No documento, o Governo liderado por Ulisses Correia e Silva recordava que "diversos países, de acordo com recomendações de instituições internacionais especializadas, introduziram cláusulas de salvaguarda nos respetivos quadros de regras orçamentais ao longo dos últimos anos, especialmente, após a crise financeira mundial", permitindo "conferir alguma flexibilidade às regras para fazer face a eventos raros".
"Existem um conjunto de circunstâncias, que estão fora do controlo do Governo, tais como, recessão económica grave, catástrofe natural, catástrofes sanitárias e outras, bem como emergências públicas, que determinam o princípio de flexibilização das regras orçamentais", lê-se ainda.
Em concreto, a alteração proposta à lei que estabelece as Bases do Orçamento do Estado definia que "nos casos de recessão económica, catástrofe natural e sanitária, bem como de emergência pública, com impacto na diminuição de receitas e ou no aumento de despesas", o défice do Orçamento do Estado financiado com recursos internos pode "exceder 3% do PIB a preço de mercado, não podendo ultrapassar 5% do mesmo".
Também prevê que o saldo corrente primário possa ser negativo, "não podendo ultrapassar o limite de 6% do PIB".
Esta proposta era semelhante à alteração pontual proposta pelo executivo na discussão do Orçamento do Estado para 2021, em dezembro, e do Orçamento Retificativo para este ano, em julho.

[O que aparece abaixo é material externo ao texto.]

(* ===== verification/Freshness.v ===== *)
(** Theorems on the context cache (Context.v): a cached text is the text that was
    assembled, generations clear a project's cache, and no request is answered from
    before a bump that it follows. *)
From S2P Require Import Prelude Errors Data Effects Json Retrieval Formatter Context.
Open Scope Z_scope.

(** * Calls and their answers *)

(** Every call a program makes, given the answers it gets, takes a step in [R]. *)
Fixpoint answered_in {A} (R : state → state → Prop) (p : prog A) : Prop :=
  match p with
  | Call o k => ∀ s, R s (op_sem o s).2 ∧ answered_in R (k (op_sem o s).1)
  | _ => True
  end.

Lemma answered_in_bind {A B} R (p : prog A) (f : A → prog B) :
  answered_in R p → (∀ a, answered_in R (f a)) → answered_in R (p ≫= f).
Proof.
  intros Hp Hf. induction p as [a|e|X o k IH]; [apply Hf|done|]. intros s. destruct (Hp s) as [Hs Hk].
  split; [exact Hs|]. by apply IH.
Qed.

Lemma answered_in_try {A} R (p : prog A) sel h :
  answered_in R p → (∀ e, answered_in R (h e)) → answered_in R (try_except p sel h).
Proof.
  intros Hp Hh. unfold try_except. induction p as [a|e|X o k IH]; [done| |].
  - cbn. destruct (sel e); [apply Hh|done].
  - intros s. destruct (Hp s) as [Hs Hk]. split; [exact Hs|]. by apply IH.
Qed.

Em ambas as circunstâncias, essa alteração pontual foi 'chumbada', devido aos votos contra dos deputados do PAICV, apesar dos votos a favor da bancada do MpD e dos deputados da UCID.
Sobre esta nova proposta, o vice-primeiro-ministro explicou anteriormente que o objetivo era "munir o país de um enquadramento mais ajustado a cenários de crise", como a atual pandemia de covid-19, "ancorado num quadro de maior previsibilidade e estabilidade governamental".
É que a atual Lei de Base do Orçamento do Estado de Cabo Verde, acrescentou Olavo Correia, "foi desenhada para um contexto de expansão da atividade económica" e "efetivamente não está talhada para um conjunto de cenários e situações extraordinárias, que têm uma probabilidade diminuta de se efetivarem, mas que podem acontecer".